For much of the week the EUR/USD pair hovered in the lower end of its established range from mid-June, with the 1.2450 support seen as pivotal. The higher yields in the Spanish and Italian auctions coupled with weak Italian retail sales offset any benefits of a potential EU fiscal union deal at the upcoming summit. Growth remained a concern for Europe. The German engine showed signs of sputtering while peripherals faced renewed headwinds, exemplified by the Bank of Spain comment that its Q2 GDP contraction would be worse that Q1. Softer inflation data in Europe and weaker German employment figures boosted expectations for an ECB rate cut next week. Analysts are now calling for a 25-50bps cut in the main refi rate from its current historic low level of 1.00%. By Friday the EUR/USD pair exhibited it biggest one day gain in eight months following the EU announcement of its roadmap towards further integration. The EUR/USD moved off its Asian lows of 1.2433 and approached 1.27 by mid-morning before consolidating its gains throughout the European morning.

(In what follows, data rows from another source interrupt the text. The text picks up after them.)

(* ===== verification/GapFacts.v ===== *)
(** * The gaps between the areas

    A gap is the free range before an area; the stored gaps of a tree are right
    when every node has the largest gap of its subtree.  [validate_mm] checks this,
    and the two walks over the tree find what a scan over all gaps finds. *)

From S2P Require Import Prelude FdTable Vma MmOpsDef MmapDef Gap.

(** ** Gaps of a list of areas *)

(** The areas do not overlap and are in order, from [lo] on. *)
Fixpoint in_order (lo : Z) (l : list vm_area_struct) : Prop :=
  match l with
  | [] => True
  | v :: l => lo ≤ vm_start v ∧ vm_start v ≤ vm_end v ∧ in_order (vm_end v) l
  end.

Abbreviation last_end := (foldl (λ _ v, vm_end v)).

(** The range before each area, when [pe] is the end of the area before the first. *)
Fixpoint gaps (pe : Z) (l : list vm_area_struct) : list (Z * Z) :=
  match l with
  | [] => []
  | v :: l => (pe, vm_start v) :: gaps (vm_end v) l
  end.

Definition max_gap (pe : Z) (l : list vm_area_struct) : Z :=
  foldr Z.max 0 ((λ g, g.2 - g.1) <$> gaps pe l).

(** Every node has the largest gap of its subtree. *)
Fixpoint gaps_ok (pe : Z) (t : gap_tree) : Prop :=
  match t with
  | GLeaf => True
  | GNode l v g r => gaps_ok pe l ∧ gaps_ok (vm_end v) r ∧ g = max_gap pe (gap_areas (GNode l v g r))
  end.

(** The tree with the gaps it should have. *)
Fixpoint augment (pe : Z) (t : rb_tree) : gap_tree :=
  match t with
  | RLeaf => GLeaf
  | RNode l v r => GNode (augment pe l) v (max_gap pe (inorder t)) (augment (vm_end v) r)
  end.

Lemma in_order_app lo l1 l2 : in_order lo (l1 ++ l2) ↔ in_order lo l1 ∧ in_order (last_end lo l1) l2.
Proof. revert lo. induction l1 as [|v l1 IH]; intros lo; simpl; [tauto|]. rewrite IH. tauto. Qed.

Lemma ordered_in_order lo l : ordered lo l → in_order lo l.
Proof.
  revert lo. induction l as [|v l IH]; intros lo; simpl; [done|]. intros (? & ? & ?).
  split_and!; [done|lia|by apply IH].
Qed.

Lemma in_order_last lo l : in_order lo l → lo ≤ last_end lo l.
Proof.
  revert lo. induction l as [|v l IH]; intros lo; simpl; [lia|]. intros (? & ? & Hl).
  specialize (IH _ Hl). lia.
Qed.

Lemma gaps_app pe l1 l2 : gaps pe (l1 ++ l2) = gaps pe l1 ++ gaps (last_end pe l1) l2.
Proof. revert pe. induction l1 as [|v l1 IH]; intros pe; simpl; [done|]. by rewrite IH. Qed.

Lemma gaps_range pe l g : in_order pe l → g ∈ gaps pe l → pe ≤ g.1 ∧ g.1 ≤ g.2 ∧ g.2 ≤ last_end pe l.
Proof.
  revert pe. induction l as [|v l IH]; intros pe Ho Hg; simpl in *; [by apply not_elem_of_nil in Hg|].
  destruct Ho as (O1 & O2 & O3). pose proof (in_order_last _ _ O3). apply elem_of_cons in Hg as [->|Hg]; simpl; [lia|].
  destruct (IH _ O3 Hg). lia.
Qed.

(** The gaps before and behind that of an area. *)
Lemma gaps_split pe l v r :
  in_order pe (l ++ v :: r) →
  in_order pe l ∧ in_order (vm_end v) r ∧ last_end pe l ≤ vm_start v ≤ vm_end v ∧
  (∀ g, g ∈ gaps pe l → g.1 ≤ g.2 ≤ last_end pe l) ∧ (∀ g, g ∈ gaps (vm_end v) r → vm_end v ≤ g.1 ≤ g.2).
Proof.
  intros Ho. apply in_order_app in Ho as (Hl & V1 & V2 & Hr). split_and!; [done..| |].
  - intros g Hg. destruct (gaps_range _ _ _ Hl Hg) as (? & ? & ?). lia.
  - intros g Hg. destruct (gaps_range _ _ _ Hr Hg) as (? & ? & ?). lia.
Qed.

Lemma max_gap_bound pe l g : g ∈ gaps pe l → g.2 - g.1 ≤ max_gap pe l.
Proof.
  unfold max_gap. induction (gaps pe l) as [|x gs IH]; [by intros ?%not_elem_of_nil|]. csimpl.
  intros [->|Hg]%elem_of_cons; [lia|]. specialize (IH Hg). lia.
Qed.

Lemma max_gap_nonneg pe l : 0 ≤ max_gap pe l.
Proof. unfold max_gap. induction (gaps pe l); csimpl; lia. Qed.

Lemma max_gap_app pe l1 l2 : max_gap pe (l1 ++ l2) = Z.max (max_gap pe l1) (max_gap (last_end pe l1) l2).
Proof.
  unfold max_gap. rewrite gaps_app, fmap_app. generalize ((λ g : Z * Z, g.2 - g.1) <$> gaps (last_end pe l1) l2).
  induction (gaps pe l1) as [|g gs IH]; intros zs; csimpl; [|rewrite IH; lia].
  assert (0 ≤ foldr Z.max 0 zs); [induction zs as [|z zs IHz]; simpl; lia|]. lia.
Qed.

Lemma max_gap_node pe l v r :
  last_end pe l ≤ vm_start v →
  max_gap pe (l ++ v :: r) = Z.max (vm_start v - last_end pe l) (Z.max (max_gap pe l) (max_gap (vm_end v) r)).
Proof.
  intros Hv. rewrite max_gap_app. unfold max_gap at 2. csimpl. fold (max_gap (vm_end v) r).
  pose proof (max_gap_nonneg pe l). lia.
Qed.

Lemma augment_plain pe t : plain (augment pe t) = t.
Proof. revert pe. induction t as [|l IHl v r IHr]; intros pe; simpl; [done|]. by rewrite IHl, IHr. Qed.

Lemma augment_ok pe t : gaps_ok pe (augment pe t).
Proof.
  revert pe. induction t as [|l IHl v r IHr]; intros pe; simpl; [done|]. split_and!; [done..|].
  unfold gap_areas. simpl. by rewrite !augment_plain.
Qed.

Lemma prev_end_pre pre post : prev_end (pre ++ post) (length pre) = last_end 0 pre.
Proof.
  unfold prev_end, prev_end_opt. destruct pre as [|u pre _] using rev_ind; [done|].
  rewrite length_app, foldl_app. simpl. rewrite Nat.add_1_r. simpl.
  by rewrite <- app_assoc, lookup_app_r, Nat.sub_diag by lia.
Qed.

Lemma prev_end_opt_pre pre post : pre ≠ [] → prev_end_opt (pre ++ post) (length pre) = Some (last_end 0 pre).
Proof.
  unfold prev_end_opt. destruct pre as [|u pre _] using rev_ind; [done|]. intros _.
  rewrite length_app, foldl_app. simpl. rewrite Nat.add_1_r. simpl.
  by rewrite <- app_assoc, lookup_app_r, Nat.sub_diag by lia.
Qed.

Lemma gap_size_length t : gap_size t = length (gap_areas t).
Proof. apply rb_size_length. Qed.

(** ** The check of the tree *)

(** A property of every element and its position. *)
Definition indexed {A} (P : nat → A → Prop) (base : nat) (l : list A) : Prop :=
  ∀ k x, l !! k = Some x → P (base + k)%nat x.

Lemma indexed_cons {A} (P : nat → A → Prop) base x l : indexed P base (x :: l) ↔ P base x ∧ indexed P (S base) l.
Proof.
  split.
  - intros Hi. split; [by specialize (Hi O x eq_refl); rewrite Nat.add_0_r in Hi|].
    intros k y Hk. specialize (Hi (S k) y Hk). by rewrite Nat.add_succ_r in Hi.
  - intros [Hx Hl] [|k] y Hk; simpl in *; [injection Hk as ->; by rewrite Nat.add_0_r|].
    rewrite Nat.add_succ_r. by apply (Hl k).
Qed.

Lemma indexed_app {A} (P : nat → A → Prop) base l1 l2 :
  indexed P base (l1 ++ l2) ↔ indexed P base l1 ∧ indexed P (base + length l1) l2.
Proof.
  revert base. induction l1 as [|x l1 IH]; intros base; simpl.
  - rewrite Nat.add_0_r. split; [intros Hi; split; [by intros ? ? ?|done]|tauto].
  - rewrite !indexed_cons, IH, Nat.add_succ_r. simpl. tauto.
Qed.

Definition node_ok (areas : list vm_area_struct) (i : nat) (n : gap_tree * vm_area_struct * Z * gap_tree) : Prop :=
  let '(l, v, g, r) := n in g = vma_compute_subtree_gap areas i l v r.

Lemma rb_nodes_areas t : (λ '(_, v, _, _), v) <$> rb_nodes t = gap_areas t.
Proof.
  unfold gap_areas. induction t as [|l IHl v g r IHr]; simpl; [done|].
  by rewrite fmap_app, IHl, fmap_cons, IHr.
Qed.

Lemma rb_nodes_length t : length (rb_nodes t) = gap_size t.
Proof. by rewrite gap_size_length, <- rb_nodes_areas, length_fmap. Qed.

Lemma compute_gap areas base l v r pre post :
  areas = pre ++ gap_areas l ++ v :: post → base = length pre →
  in_order 0 areas → Forall (λ v, vm_end v < 2 ^ 64) areas →
  (∀ g, subtree_gap l = Some g → g = max_gap (last_end 0 pre) (gap_areas l)) →
  (∀ g, subtree_gap r = Some g → g = max_gap (vm_end v) (gap_areas r)) →
  vma_compute_subtree_gap areas (base + gap_size l) l v r =
  max_gap (last_end 0 pre) (gap_areas l ++ v :: gap_areas r).
Proof.
  intros -> -> Ho Hw Hl Hr. rewrite app_assoc in *. set (P := pre ++ gap_areas l) in *.
  assert (length pre + gap_size l = length P)%nat as -> by (unfold P; by rewrite length_app, gap_size_length).
  assert (last_end 0 P = last_end (last_end 0 pre) (gap_areas l)) as HP by (unfold P; by rewrite foldl_app).
  destruct (gaps_split _ _ _ _ Ho) as (O1 & _ & O3 & _). rewrite max_gap_node by lia. rewrite <- HP.
  pose proof (in_order_last _ _ O1).
  assert (vm_end v < 2 ^ 64) by (rewrite list.Forall_app, list.Forall_cons in Hw; tauto).
  assert (match prev_end_opt (P ++ v :: post) (length P) with
    | Some e => u64 (vm_start v - e) | None => vm_start v end = vm_start v - last_end 0 P) as Hm.
  { destruct (decide (P = [])) as [->|Hn]; [simpl; lia|]. rewrite prev_end_opt_pre by done. apply Z.mod_small. lia. }
  unfold vma_compute_subtree_gap. rewrite Hm.
  assert (∀ pe x m, (∀ g, subtree_gap x = Some g → g = max_gap pe (gap_areas x)) → 0 ≤ m →
    match subtree_gap x with Some g => if g >? m then g else m | None => m end = Z.max m (max_gap pe (gap_areas x))) as Hx.
  { intros pe x m Hx Hm0. destruct x as [|? ? g ?]; simpl in *.
    - change (max_gap pe (gap_areas GLeaf)) with 0. lia.
    - rewrite <- (Hx g) by done. destruct (Z.gtb_spec g m); lia. }
  rewrite (Hx (last_end 0 pre) l) by (done || lia). rewrite (Hx (vm_end v) r) by (done || lia). lia.
Qed.

Lemma gaps_ok_stored pe t g : gaps_ok pe t → subtree_gap t = Some g → g = max_gap pe (gap_areas t).
Proof. destruct t; simpl; [done|]. intros (_ & _ & ->) [= <-]. done. Qed.

(** The nodes have the gaps the code computes exactly if they have the largest
    ones. *)
Lemma nodes_ok_gaps areas : in_order 0 areas → Forall (λ v, vm_end v < 2 ^ 64) areas →
  ∀ t pre post, areas = pre ++ gap_areas t ++ post →
  indexed (node_ok areas) (length pre) (rb_nodes t) ↔ gaps_ok (last_end 0 pre) t.
Proof.
  intros Ho Hw. induction t as [|l IHl v g r IHr]; intros pre post Ha; simpl; [split; [done|by intros _ ? ?]|].
  unfold gap_areas in Ha. simpl in Ha. fold (gap_areas l) (gap_areas r) in Ha. rewrite <- app_assoc in Ha. simpl in Ha.
  rewrite indexed_app, indexed_cons, rb_nodes_length, (IHl pre _ Ha).
  specialize (IHr (pre ++ gap_areas l ++ [v]) post). rewrite !foldl_app in IHr. simpl in IHr.
  rewrite !length_app, <- gap_size_length, Nat.add_assoc in IHr. simpl in IHr. rewrite Nat.add_1_r in IHr.
  rewrite IHr by (rewrite Ha, <- !app_assoc; done). clear IHl IHr.
  assert (gaps_ok (last_end 0 pre) l → gaps_ok (vm_end v) r →
    vma_compute_subtree_gap areas (length pre + gap_size l) l v r =
    max_gap (last_end 0 pre) (gap_areas l ++ v :: gap_areas r)) as Hc.
  { intros Hl Hr. eapply compute_gap; [exact Ha|done..| |]; intros; by eapply gaps_ok_stored. }
  unfold node_ok, gap_areas in *. simpl.
  split; [intros (A & B & C)|intros (A & C & B)]; specialize (Hc A C);
    split_and!; congruence || done.
Qed.

Lemma browse_bug areas nodes : ∀ i prev pend, (browse_loop areas nodes i true prev pend).2 = true.
Proof.
  induction nodes as [|[[[l v] g] r] nodes IH]; intros i prev pend; simpl; [done|].
  by repeat case_match; rewrite IH.
Qed.

Lemma browse_count areas nodes : ∀ i bug prev pend, (browse_loop areas nodes i bug prev pend).1 = (i + length nodes)%nat.
Proof.
  induction nodes as [|[[[l v] g] r] nodes IH]; intros i bug prev pend; simpl; [lia|]. rewrite IH. lia.
Qed.

Lemma browse_ok areas nodes : ∀ i prev pend, prev ≤ pend →
  (browse_loop areas nodes i false prev pend).2 = false ↔
  in_order pend ((λ '(_, v, _, _), v) <$> nodes) ∧ indexed (node_ok areas) i nodes.
Proof.
  induction nodes as [|[[[l v] g] r] nodes IH]; intros i prev pend Hp; simpl.
  { split; [intros _; split; [done|by intros ? ? ?]|done]. }
  rewrite indexed_cons. unfold node_ok at 1.
  destruct (Z.ltb_spec (vm_start v) prev), (Z.ltb_spec (vm_start v) pend), (Z.gtb_spec (vm_start v) (vm_end v)),
    (Z.eqb_spec g (vma_compute_subtree_gap areas i l v r)); simpl; rewrite ?browse_bug, ?IH by lia;
    (split; [done || intuition (done || lia)|intuition (done || lia)]).
Qed.

Lemma walk_areas_spec l : walk_areas l = (Z.of_nat (length l), last_end 0 l).
Proof.
  unfold walk_areas. induction l as [|v l IH] using rev_ind; [done|].
  rewrite !foldl_app, IH, length_app. simpl. f_equal. lia.
Qed.

Lemma browse_rb_spec t : Forall (λ v, vm_end v < 2 ^ 64) (gap_areas t) →
  browse_rb t = Z.of_nat (gap_size t) ↔ in_order 0 (gap_areas t) ∧ gaps_ok 0 t.
Proof.
  intros Hw. unfold browse_rb. pose proof (browse_count (gap_areas t) (rb_nodes t) 0 false 0 0) as Hc.
  pose proof (browse_ok (gap_areas t) (rb_nodes t) 0 0 0 ltac:(lia)) as Hb.
  destruct (browse_loop _ _ _ _ _ _) as [i bug]. simpl in Hc, Hb. rewrite length_rev.
  rewrite Hc, Nat.eqb_refl. simpl. rewrite rb_nodes_areas in Hb. rewrite rb_nodes_length.
  assert (in_order 0 (gap_areas t) ∧ gaps_ok 0 t ↔ bug = false) as ->; [|destruct bug; split; [lia|done|done|done]].
  rewrite Hb. split; intros [Ho Hg]; (split; [done|]);
    eapply (nodes_ok_gaps (gap_areas t) Ho Hw t [] []); rewrite ?app_nil_r; done.
Qed.
Lemma leads_end s s' G back : running s → step s = Some s' → walked G back s' → leads 1 s G back.
Proof using. intros Hs E Hw'. exists 1%nat, s'. split_and!; [done| |done]. by eapply rounds_step. Qed.

Lemma leads_refl s G : (∀ g, g ∈ G → suitable g = false) → leads 0 s G s.
Proof using.
  intros Hn. exists 0%nat, s. split_and!; [done..|]. unfold walked. rewrite (proj2 (find_none_iff _ _) Hn). by left.
Qed.

Lemma leads_step N s s' G back : running s → step s = Some s' → leads N s' G back → leads (S N) s G back.
Proof using.
  intros Hs E (n & s2 & Hn & Hr & Hk). exists (S n), s2. split_and!; [lia|by eapply rounds_step|done].
Qed.

Lemma leads_le N N' s G back : leads N s G back → (N ≤ N')%nat → leads N' s G back.
Proof using. intros (n & s2 & Hn & Hk) Hle. exists n, s2. split; [lia|done]. Qed.

Lemma leads_skip N s G1 G2 back :
  (∀ g, g ∈ G1 → suitable g = false) → leads N s G2 back → leads N s (G1 ++ G2) back.
Proof using.
  intros Hn (n & s2 & Hle & Hr & Hk). exists n, s2. split_and!; [done..|]. revert Hk. unfold walked.
  rewrite find_app, (proj2 (find_none_iff _ _) Hn). destruct (List.find suitable G2); [done|].
  intros [->|(-> & g & Hg & Hb)]; [by left|]. right. split; [done|]. exists g. split; [|done].
  apply elem_of_app. by right.
Qed.
Lemma unmapped_area_word cur file addr len pgoff flags :
  0 ≤ get_task_unmapped_area cur file addr len pgoff flags < 2 ^ 64.
Proof using Har.
  assert (∀ e, err_word e → 0 ≤ e < 2 ^ 64) as Herr by (intros e [->|?]; unfold MAX_ERRNO in *; lia).
  unfold get_task_unmapped_area. cbv zeta. destruct (truthy (arch_mmap_check _ _ _)); [apply Herr, arch_mmap_check_err|].
  destruct (len >? TASK_SIZE); [done|].
  match goal with |- context [let '(_, _) := ?x in _] => set (g := x) end.
  assert (∀ o', 0 ≤ g.1 cur file addr len o' flags < 2 ^ 64) as Hg.
  { intros o'. unfold g. destruct file as [f|]; simpl.
    - destruct (file_get_area f) eqn:E; simpl; [by eapply file_get_area_word|apply mm_get_area_word].
    - destruct (truthy _); simpl; [apply shmem_get_area_word|apply mm_get_area_word]. }
  destruct g as [ga o]. simpl in Hg. specialize (Hg o). destruct (IS_ERR_VALUE _); [done|].
  destruct (_ >? _); [done|]. destruct (truthy (offset_in_page _)); [done|].
  destruct (truthy (security_mmap_addr _)); [apply Herr, security_mmap_addr_err|done].
Qed.

(** ** A range of anonymous memory *)

Section at_range.
Context (addr len : Z).
Context (Ha : 0 ≤ addr) (Hl : 0 < len) (Hda : (PAGE_SIZE | addr)) (Hdl : (PAGE_SIZE | len)).

(** What the pages of the heap are. *)
Definition brk_line (mm : mm_struct) : line :=
  line_at addr (brk_flags mm) (Z.shiftr addr PAGE_SHIFT) None None None.

Lemma wp_brk_out s l d s1 i w flags :
  areas_vis s l d s1 → l !! i = Some w →
  wp (brk_out i len flags) (λ r s', r = 0 ∧
    same_areas (mmap (ms_mm s')) (<[i := set_flags (Z.lor (vm_flags w) VM_SOFTDIRTY) w]> l) ∧
    map_count (ms_mm s') = map_count (ms_mm s) + d ∧
    total_vm (ms_mm s') = u64 (total_vm (ms_mm s) + pages_of len)) s1.
Proof using.
  intros (l' & Hll & [A1 A2 A3]) Hi. injection A3 as T1 T2 T3 T4 T5.
  destruct (list.Forall2_lookup_r _ _ _ _ _ Hll Hi) as (v' & Hi' & Hv').
  unfold brk_out. wp_step. unfold upd_mm at 1. do 2 wp_step.
  match goal with |- wp ?m _ ?x => assert (wp m (λ _ s2, mmap (ms_mm s2) = l' ∧
    map_count (ms_mm s2) = map_count (ms_mm s) + d ∧ total_vm (ms_mm s2) = u64 (total_vm (ms_mm s) + pages_of len)) x) as Hk end.
  { unfold when, upd_mm. destruct (truthy _); wp_step; simpl; by rewrite ?A2, T1. }
  eapply wp_mono; [exact Hk|]. intros _ s2 (B1 & B2 & B3). cbn beta. wp_step.
  eapply wp_get_vma; [by rewrite B1|]. unfold set_vma, upd_mm. do 3 wp_step.
  split_and!; [done| |done|done]. unfold mmap. simpl. rewrite rb_set_inorder. fold (mmap (ms_mm s2)). rewrite B1.
  apply Forall2_insert; [done|]. destruct Hv' as (E1 & E2 & E3 & E4 & E5 & E6 & E7 & E8).
  unfold same_area. simpl. by rewrite E1, E2, E3, E4, E5, E6, E7, E8.
Qed.

(** The area that brk makes, or the neighbour it extended, as the result of a
    mapping with the flags of the heap. *)
Lemma brk_request mm : request_flags None (brk_flags mm) = brk_flags mm.
Proof using.
  unfold request_flags. destruct (accountable_mapping _ _); [|done]. unfold brk_flags.
  apply Z.bits_inj'. intros k Hk. rewrite !Z.lor_spec. by destruct (Z.testbit _ k), (Z.testbit VM_ACCOUNT k), (Z.testbit _ k).
Qed.

(** A failure leaves the address space, or clears the range. *)
Definition brk_post s (r : Z) s' : Prop :=
  wf_mm (ms_mm s') ∧
  (r < 0 ∧ ((∀ x, mapped (mmap (ms_mm s')) x = mapped (mmap (ms_mm s)) x) ∨
     addr + len ≤ TASK_SIZE ∧ unmapped_from (mmap (ms_mm s)) (mmap (ms_mm s')) addr (addr + len)) ∨
   r = 0 ∧ addr + len ≤ TASK_SIZE ∧
     ∀ x, mapped (mmap (ms_mm s')) x = overlay (mapped (mmap (ms_mm s))) addr (addr + len) (brk_line (ms_mm s)) x).
Definition set_gmm (s : gup_state) (m : mm_state) : gup_state :=
  Gup m (gu_others s) (gu_walks s) (gu_ptes s) (gu_answers s) (gu_faults s) (gu_kills s) (gu_sem s)
    (gu_locked s) (gu_events s).
Definition next_walk : GU walk_t := λ s,
  let '(w, l) := hd_tl walk_ready (gu_walks s) in
  Some (w, Gup (gu_mm s) (gu_others s) l (gu_ptes s) (gu_answers s) (gu_faults s) (gu_kills s) (gu_sem s)
             (gu_locked s) (gu_events s)).
Definition next_pte : GU pte_t := λ s,
  let '(p, l) := hd_tl pte_ready (gu_ptes s) in
  Some (p, Gup (gu_mm s) (gu_others s) (gu_walks s) l (gu_answers s) (gu_faults s) (gu_kills s) (gu_sem s)
             (gu_locked s) (gu_events s)).
Definition ask : GU Z := λ s,
  let '(a, l) := hd_tl 0 (gu_answers s) in
  Some (a, Gup (gu_mm s) (gu_others s) (gu_walks s) (gu_ptes s) l (gu_faults s) (gu_kills s) (gu_sem s)
             (gu_locked s) (gu_events s)).
Definition next_fault : GU Z := λ s,
  let '(a, l) := hd_tl 0 (gu_faults s) in
  Some (a, Gup (gu_mm s) (gu_others s) (gu_walks s) (gu_ptes s) (gu_answers s) l (gu_kills s) (gu_sem s)
             (gu_locked s) (gu_events s)).
Definition fatal_signal_pending : GU bool := λ s,
  let '(b, l) := hd_tl false (gu_kills s) in
  Some (b, Gup (gu_mm s) (gu_others s) (gu_walks s) (gu_ptes s) (gu_answers s) (gu_faults s) l (gu_sem s)
             (gu_locked s) (gu_events s)).
Definition emit (e : gup_event) : GU () := modify (λ s,
  Gup (gu_mm s) (gu_others s) (gu_walks s) (gu_ptes s) (gu_answers s) (gu_faults s) (gu_kills s) (gu_sem s)
    (gu_locked s) (gu_events s ++ [e])).
Definition set_locked (b : bool) : GU () := modify (λ s,
  Gup (gu_mm s) (gu_others s) (gu_walks s) (gu_ptes s) (gu_answers s) (gu_faults s) (gu_kills s) (gu_sem s)
    b (gu_events s)).
Definition up_read : GU () := modify (λ s,
  Gup (gu_mm s) (gu_others s) (gu_walks s) (gu_ptes s) (gu_answers s) (gu_faults s) (gu_kills s) (gu_sem s - 1)
    (gu_locked s) (gu_events s)).
Definition down_read : GU () := modify (λ s,
  let '(mm, l) := hd_tl (ms_mm (gu_mm s)) (gu_others s) in
  Gup (MmState mm (ms_answers (gu_mm s)) (ms_events (gu_mm s))) l (gu_walks s) (gu_ptes s) (gu_answers s)
    (gu_faults s) (gu_kills s) (gu_sem s + 1) (gu_locked s) (gu_events s)).
(** Code of mm/mmap.c, on the address space. *)
Definition in_space {A} (m : MM A) : GU A := λ s,
  match m (gu_mm s) with Some (a, m') => Some (a, set_gmm s m') | None => None end.
Definition gwhen (b : bool) (m : GU ()) : GU () := if b then m else mret tt.
Definition bug_if (b : bool) : GU () := if b then fault else mret tt.

(** ** Code that is not in the repository *)

Class GupEnv := {
  HPAGE_PMD_NR : Z;
  is_zero_pfn : Z → bool;
  (** [pte_page] *)
  pfn_page : Z → Z;
  (** whether the area has a [vm_ops->fault] *)
  vm_fault_op : vm_area_struct → bool;
  vm_normal_page : vm_area_struct → Z → pte_t → option Z;
  follow_huge_addr : Z → Z → page_ref;
  (** mm/memory.c: the result, given what happens in the handler *)
  handle_mm_fault : Z → vm_area_struct → Z → Z → Z;
  (** mm/hugetlb.c: the new [start], [nr_pages] and the result *)
  follow_hugetlb_page : Z → vm_area_struct → Z → Z → Z → Z → Z * Z * Z;
  arch_vma_access_permitted : vm_area_struct → bool → bool → bool → bool;
  in_gate_area : Z → bool;
  get_gate_vma : option vm_area_struct
}.

Section gup.
Context `{RbEnv, MmEnv, MmapEnv, StackEnv, Cur, GupEnv}.

(** ** Looking a page up *)

Definition no_page_table (v : vm_area_struct) (flags : Z) : page_ref :=
  if has flags FOLL_DUMP && (vm_anonymous v || negb (vm_fault_op v)) then PErr (- EFAULT) else PNull.

Definition follow_pfn_pte (address : Z) (pte : pte_t) (flags : Z) : GU Z :=
  if has flags FOLL_GET then mret (- EFAULT)
  else
    _ ← gwhen (has flags FOLL_TOUCH)
          (let entry := if has flags FOLL_WRITE then pte_mkdirty pte else pte in
           let entry := pte_mkyoung entry in
           gwhen (negb (bool_decide (pte = entry))) (emit (GSetPte address entry)));
    mret (- EEXIST).

Definition can_follow_write_pte (pte : pte_t) (flags : Z) : bool :=
  pte_write pte || (has flags FOLL_FORCE && has flags FOLL_COW && pte_dirty pte).

(** The part of [follow_page_pte] that has found the page: references, dirty and
    accessed bits, [mlock].  The answers are [PageDirty], [PageTransCompound],
    and whether the page has a mapping and could be locked. *)
Definition follow_touch (v : vm_area_struct) (flags : Z) (pte : pte_t) (page : Z) : GU () :=
  _ ← gwhen (has flags FOLL_GET) (emit (GGetPage page));
  _ ← gwhen (has flags FOLL_TOUCH)
        (_ ← gwhen (has flags FOLL_WRITE && negb (pte_dirty pte))
               (dirty ← ask; gwhen (negb (truthy dirty)) (emit (GSetDirty page)));
         emit (GAccessed page));
  gwhen (has flags FOLL_MLOCK && has (vm_flags v) VM_LOCKED)
    (compound ← ask;
     gwhen (negb (truthy compound)) (locked ← ask; gwhen (truthy locked) (emit (GMlock page)))).

(** [vm_normal_page] and the pages it does not know: device mappings, for which
    [get_dev_pagemap] may fail, the zero page, and frames without a page.
    [None] is [goto no_page]. *)
Definition follow_normal (v : vm_area_struct) (address flags : Z) (pte : pte_t) : GU (option page_ref) :=
  match vm_normal_page v address pte with
  | Some page => mret (Some (PPage page))
  | None =>
      if pte_devmap pte && has flags FOLL_GET
      then pgmap ← ask; mret (if truthy pgmap then Some (PPage (pfn_page (pte_pfn pte))) else None)
      else if has flags FOLL_DUMP then mret (Some (PErr (- EFAULT)))
      else if is_zero_pfn (pte_pfn pte) then mret (Some (PPage (pfn_page (pte_pfn pte))))
      else ret ← follow_pfn_pte address pte flags; mret (Some (PErr ret))
  end.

The USD/JPY currency pair maintained a firm tone despite the Japanese Lower House passing a national sales tax hike legislation and May inflation data disappointing expectations. While PM Noda had succeeded in pushing through his consumption tax increase proposal, the victory in the Diet may have political repercussions for his own party. Former DPJ leader Ozawa is expected to decide as early as Monday on whether he and some 50 of his supporters would bolt the DPJ in opposition to the legislation. Although the initial estimates suggest the number of departing lawmakers would be below the 54 threshold required for DPJ to maintain its lower house majority, the fracture may leave the ruling party in a far more vulnerable state. Meanwhile, Japan May core CPI data returned to deflationary territory, falling into negative territory for the first time in 4 months and potentially signaling yet another increase in the Bank of Japan asset purchase facility at its next meeting on July 12th. The concerns over Europe and cross currency flows caused the JPY to benefit from risk aversion throughout much of the week. But risk was back on during Friday's European session following Day one of the EU Leader Summit. The USD and JPY currencies were weaker against the European and commodity-related pairs.
Over in China, May industrial profits saw its third consecutive month of decline at -2.4% y/y, as attention shifts to the weekend release of the official manufacturing PMI data. Recall the HSBC flash PMI last week shocked to the downside, falling to a 7-month low 48.1. While the official PMI figures have stayed above the 50 threshold until now, analyst consensus appears to be on the side of a contraction this time - the first below-50 print since November of 2011.